Columbia Engineering researchers presented an innovative solution: a 3D photonic-electronic platform that enables previously unheard-of bandwidth density and energy efficiency levels, opening the door for next-generation AI hardware. The study was published in Nature Photonics.
3D photonic chip module. Image Credit: Keren Bergman
Although AI systems hold the potential for revolutionary breakthroughs, energy inefficiencies and data transfer bottlenecks have hindered their development.
Keren Bergman, Charles Batchelor Professor of Electrical Engineering, led the study.
The study describes a novel approach to redefining energy-efficient, high-bandwidth data communication by combining photonics with cutting-edge complementary-metal-oxide-semiconductor (CMOS) electronics. This invention tackles important data flow issues, which continue to hinder the development of quicker and more effective AI technology.
In this work, we present a technology capable of transferring vast volumes of data with unprecedentedly low energy consumption.
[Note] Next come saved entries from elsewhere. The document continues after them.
(** * cursor-effect.js: particle bursts at the pointer

    A shallow embedding of [src/cursor-effect.js] (classes [Circle], [Boom]
    and [CursorSpecialEffects]) and the properties its specification states.

    Modelling conventions.
    - A JavaScript number is an exact real ([R]) in the classes [Circle],
      [Boom] and [CursorSpecialEffects]; [Math.sin], [Math.cos], [Math.PI]
      and [Math.floor] are [sin], [cos], [PI] and [Zfloor]. What is proved
      there is about order, counting, ranges and eventual behaviour, with
      room to spare where a bound is numeric. The exact value that repeated
      [+=] leaves in a binary64 number is another matter: for it [Circle64]
      models the particle over binary64, with the rounding of each
      operation.
    - Counters that start at 0 and are only incremented ([renderCount],
      [circleCount], loop indices) are [nat].
    - [Math.random] is a stream of draws threaded through the code.
    - An object mutated in place becomes a record that is passed and
      returned; the source copies [origin] into each particle
      ([{ ...origin }]) and builds a fresh [area] per burst, so no two
      records alias.
    - Reading an array past its end gives [undefined]; calling a method on
      it throws.  Loops that index an array therefore return [option].
    - A canvas is its pair of dimensions; the pixels written by [draw],
      [clearRect] and [drawImage] are not modelled, and the [context]
      fields, which only receive those writes, are left out. *)

From Stdlib Require Import Floats.
From Stdlib Require Import Reals Lra Lia List String Ascii ZArith Arith Bool.
Import ListNotations.

#[local] Set Warnings "-inexact-float".
#[local] Open Scope R_scope.

(** ** Plain data *)

(** [{x, y}] *)
Record Point := mkPoint { x : R; y : R }.

(** [{width, height}] *)
Record Area := mkArea { width : R; height : R }.

(** Comparison of numbers, as a boolean. *)
Definition ltb (a b : R) : bool := if Rlt_dec a b then true else false.
Definition gtb (a b : R) : bool := ltb b a.

(** ** class Circle *)

Module Circle.

Record t := mk {
  origin : Point;
  position : Point;
  color : string;
  speed : R;
  angle : R;
  renderCount : nat
}.

(** [constructor({ origin, speed, color, angle, context })] *)
Definition new (origin : Point) (speed : R) (color : string) (angle : R) : t :=
  {| origin := origin;
     position := origin;
     color := color;
     speed := speed;
     angle := angle;
     renderCount := 0 |}.

(** [move()] *)
Definition move (c : t) : t :=
  {| origin := origin c;
     position :=
       {| x := x (position c) + sin (angle c) * speed c;
          y := y (position c)
               + (cos (angle c) * speed c + INR (renderCount c) * 0.3) |};
     color := color c;
     speed := speed c;
     angle := angle c;
     renderCount := S (renderCount c) |}.

(** [n] successive calls of [move()]. *)
Definition moves (n : nat) (c : t) : t := Nat.iter n move c.

End Circle.

(** [0 + 1 + ... + (n - 1)] *)
Fixpoint sum_below (n : nat) : R :=
  match n with
  | O => 0
  | S m => sum_below m + INR m
  end.

(** ** class Circle over binary64

    The same class with the numbers JavaScript has: every [+], [*] and [+=]
    rounds to the nearest binary64 value. [Math.sin] and [Math.cos] are
    parameters: ECMA-262 leaves their results to the implementation, except
    at a few arguments such as [+0]. *)

Module Circle64.

Import PrimFloat.
#[local] Set Warnings "-inexact-float".
#[local] Open Scope float_scope.

(** [{x, y}] *)
Record Point := mkPoint { x : float; y : float }.

Record t := mk {
  origin : Point;
  position : Point;
  color : string;
  speed : float;
  angle : float;
  renderCount : float
}.

(** [constructor({ origin, speed, color, angle, context })] *)
Definition new (origin : Point) (speed : float) (color : string) (angle : float) : t :=
  {| origin := origin;
     position := origin;
     color := color;
     speed := speed;
     angle := angle;
     renderCount := 0 |}.

(** [move()] *)
Definition move (Math_sin Math_cos : float -> float) (c : t) : t :=
  {| origin := origin c;
     position :=
       {| x := x (position c) + Math_sin (angle c) * speed c;
          y := y (position c)
               + (Math_cos (angle c) * speed c + renderCount c * 0.3) |};
     color := color c;
     speed := speed c;
     angle := angle c;
     renderCount := renderCount c + 1 |}.

(** [n] successive calls of [move()]. *)
Definition moves (Math_sin Math_cos : float -> float) (n : nat) (c : t) : t :=
  Nat.iter n (move Math_sin Math_cos) c.

(** One [position.x += v]. *)
Definition add_x (v : float) (px : float) : float := px + v.

(** One [position.y += w + renderCount * 0.3; renderCount++] on the pair of
    [position.y] and [renderCount]. *)
Definition add_y (w : float) (p : float * float) : float * float :=
  (fst p + (w + snd p * 0.3), snd p + 1).

(** The natural number [n] as a JavaScript number, counted up from 0. *)
Definition of_nat (n : nat) : float := Nat.iter n (fun k => k + 1) 0.

(** [0 + 1 + ... + (n - 1)] in JavaScript arithmetic. *)
Fixpoint sum_below (n : nat) : float :=
  match n with
  | O => 0
  | S m => sum_below m + of_nat m
  end.

(** The closed-form check of the specification, evaluated as JavaScript
    would with [===]: after [n] moves of a new particle,
    [position.x - origin.x === n * sin(angle) * speed] and
    [position.y - origin.y === n * (cos(angle) * speed) + 0.3 * (0 + ... + (n - 1))]. *)
Definition closed_form_holds (Math_sin Math_cos : float -> float)
           (o : Point) (s : float) (col : string) (a : float) (n : nat) : bool :=
  let c := moves Math_sin Math_cos n (new o s col a) in
  (x (position c) - x (origin c) =? of_nat n * Math_sin a * s)
  && (y (position c) - y (origin c)
      =? of_nat n * (Math_cos a * s) + 0.3 * sum_below n).

(** [Math.sin] and [Math.cos] at the two angles the examples below use, and
    NaN elsewhere: at [+0] the values ECMA-262 prescribes, at
    [2.641592653589793] (the angle [init] makes of the draw 0.25) the values
    of the fdlibm routines that V8 and SpiderMonkey ship. *)
Definition sin_known (a : float) : float :=
  if a =? 0 then 0
  else if a =? 2.641592653589793 then 0.4794255386042031
  else nan.

Definition cos_known (a : float) : float :=
  if a =? 0 then 1
  else if a =? 2.641592653589793 then (-0.8775825618903726)
  else nan.

End Circle64.

(** ** Arrays *)

(** [a[i] = v] for an index inside the array. *)
Fixpoint set_nth {A : Type} (i : nat) (v : A) (l : list A) : list A :=
  match l, i with
  | [], _ => []
  | _ :: t, O => v :: t
  | h :: t, S j => h :: set_nth j v t
  end.

(** [a.splice(i, 1)]: the array without its entry at index [i]. *)
Definition splice1 {A : Type} (i : nat) (l : list A) : list A :=
  firstn i l ++ skipn (S i) l.

(** [a[i]] for a number [i] that is an integer: [undefined] outside the
    array. *)
Definition at_index {A : Type} (l : list A) (i : Z) : option A :=
  if (i <? 0)%Z then None else nth_error l (Z.to_nat i).

(** [a.join('')] on an array of strings; [undefined] entries print as the
    empty string. *)
Definition join (l : list (option string)) : string :=
  fold_right
    (fun o acc => (match o with Some s => s | None => EmptyString end ++ acc)%string)
    EmptyString l.

(** ** Math.random *)

(** The draws still to come, next one first. *)
Definition rng := nat -> R.

(** A computation that consumes draws. *)
Definition Rand (A : Type) : Type := rng -> A * rng.

Definition ret {A : Type} (a : A) : Rand A := fun g => (a, g).

Definition bind {A B : Type} (m : Rand A) (k : A -> Rand B) : Rand B :=
  fun g => let (a, g') := m g in k a g'.

Notation "v <- m ;; k" := (bind m (fun v => k))
  (at level 61, m at next level, right associativity).

(** [Math.random()] *)
Definition Math_random : Rand R := fun g => (g O, fun i => g (S i)).

(** Every draw lies in [[0, 1)], as [Math.random] promises. *)
Definition unit_draws (g : rng) : Prop := forall i : nat, 0 <= g i < 1.

(** [[...Array(n)].map(() => f())] *)
Fixpoint map_times {A : Type} (n : nat) (f : Rand A) : Rand (list A) :=
  match n with
  | O => ret []
  | S m => a <- f ;; l <- map_times m f ;; ret (a :: l)
  end.

(** ** class Boom *)

Module Boom.

Record t := mk {
  origin : Point;
  circleCount : nat;
  area : Area;
  stop : bool;
  circles : list Circle.t
}.

(** [constructor({ origin, context, circleCount = 10, area })] *)
Definition new (origin : Point) (circleCount : option nat) (area : Area) : t :=
  {| origin := origin;
     circleCount := match circleCount with Some k => k | None => 10 end;
     area := area;
     stop := false;
     circles := [] |}.

(** The index computed by [#randomArray]:
    [Math.floor(range.length * Math.random())]. *)
Definition randomIndex (len : nat) (r : R) : Z := Zfloor (INR len * r).

(** [#randomArray(range)] *)
Definition randomArray {A : Type} (range : list A) : Rand (option A) :=
  r <- Math_random ;; ret (at_index range (randomIndex (List.length range) r)).

Definition palette : list string := ["8"; "9"; "A"; "B"; "C"; "D"; "E"; "F"]%string.

(** An entry that [#randomColor] hands to [join]: a palette symbol, not
    [undefined]. *)
Definition palette_entry (o : option string) : Prop :=
  exists s : string, o = Some s /\ In s palette.

(** [#randomColor()] *)
Definition randomColor : Rand string :=
  cs <- map_times 6 (randomArray palette) ;; ret ("#" ++ join cs)%string.

(** [#randomRange(start, end)]. Over exact reals a draw below 1 gives a
    result below [end]; in binary64 the sum can round up to [end], so only
    the closed interval is stated of it. *)
Definition randomRange (start end_ : R) : Rand R :=
  r <- Math_random ;; ret ((end_ - start) * r + start).

Definition push (b : t) (c : Circle.t) : t :=
  {| origin := origin b;
     circleCount := circleCount b;
     area := area b;
     stop := stop b;
     circles := circles b ++ [c] |}.

(** The [n] iterations of the loop of [init] that are still to run. *)
Fixpoint init_loop (n : nat) (b : t) : Rand t :=
  match n with
  | O => ret b
  | S m =>
      col <- randomColor ;;
      a <- randomRange (PI - 1) (PI + 1) ;;
      s <- randomRange 1 6 ;;
      init_loop m (push b (Circle.new (origin b) s col a))
  end.

(** [init()] *)
Definition init (b : t) : Rand t := init_loop (circleCount b) b.

(** The test of [move] on a particle that has just moved. *)
Definition outside (a : Area) (c : Circle.t) : bool :=
  ltb (x (Circle.position c)) 0
  || gtb (x (Circle.position c)) (width a)
  || gtb (y (Circle.position c)) (height a).

(** The same test as a proposition on a position. *)
Definition out_of_bounds (a : Area) (p : Point) : Prop :=
  x p < 0 \/ x p > width a \/ y p > height a.

(** The loop of [move] with [i] indices left: it visits [i - 1], ..., [0].
    [None] is the exception thrown by [circle.move()] when [circles[i]] is
    [undefined]. *)
Fixpoint move_loop (i : nat) (a : Area) (cs : list Circle.t)
  : option (list Circle.t) :=
  match i with
  | O => Some cs
  | S j =>
      match nth_error cs j with
      | None => None
      | Some circle =>
          let circle' := Circle.move circle in
          let cs' := set_nth j circle' cs in
          if outside a circle' then move_loop j a (splice1 j cs')
          else move_loop j a cs'
      end
  end.

(** [move()] *)
Definition move (b : t) : option t :=
  match move_loop (List.length (circles b)) (area b) (circles b) with
  | None => None
  | Some cs =>
      Some {| origin := origin b;
              circleCount := circleCount b;
              area := area b;
              stop := (List.length cs =? 0)%nat;
              circles := cs |}
  end.

(** [n] successive calls of [move()]. *)
Fixpoint moves (n : nat) (b : t) : option t :=
  match n with
  | O => Some b
  | S m => match move b with None => None | Some b' => moves m b' end
  end.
This innovation breaks through the long-standing energy barrier that has limited data movement in traditional computer and AI systems.
Keren Bergman, Charles Batchelor Professor, Electrical Engineering, Columbia University
Breakthrough in Data Communication
Alyosha Christopher Molnar, an Ilda and Charles Lee Professor of Engineering at Cornell University, and the Columbia Engineering team worked together to create a 3D-integrated photonic-electronic device that has a high density of 80 photonic transmitters and receivers in a small chip footprint. At only 120 femtojoules per bit, this device provides tremendous bandwidth (800 Gb/s) with remarkable energy economy. By greatly surpassing current standards, this innovation has a bandwidth density of 5.3 Tb/s/mm².
The chip's low-cost design, integration of photonic devices with CMOS electronic circuitry, and use of commercially made components pave the way for broad industry use.
Improving AI Hardware
The team's study addresses the long-standing scalability and energy efficiency issues by redefining how data is transferred between compute nodes. This technique eliminates conventional data localization limits and offers unparalleled energy savings and high bandwidth density by 3D combining photonic and electrical circuits.
AI systems can now effectively move enormous amounts of data using this cutting-edge technology, which supports distributed topologies previously unfeasible because of latency and energy constraints.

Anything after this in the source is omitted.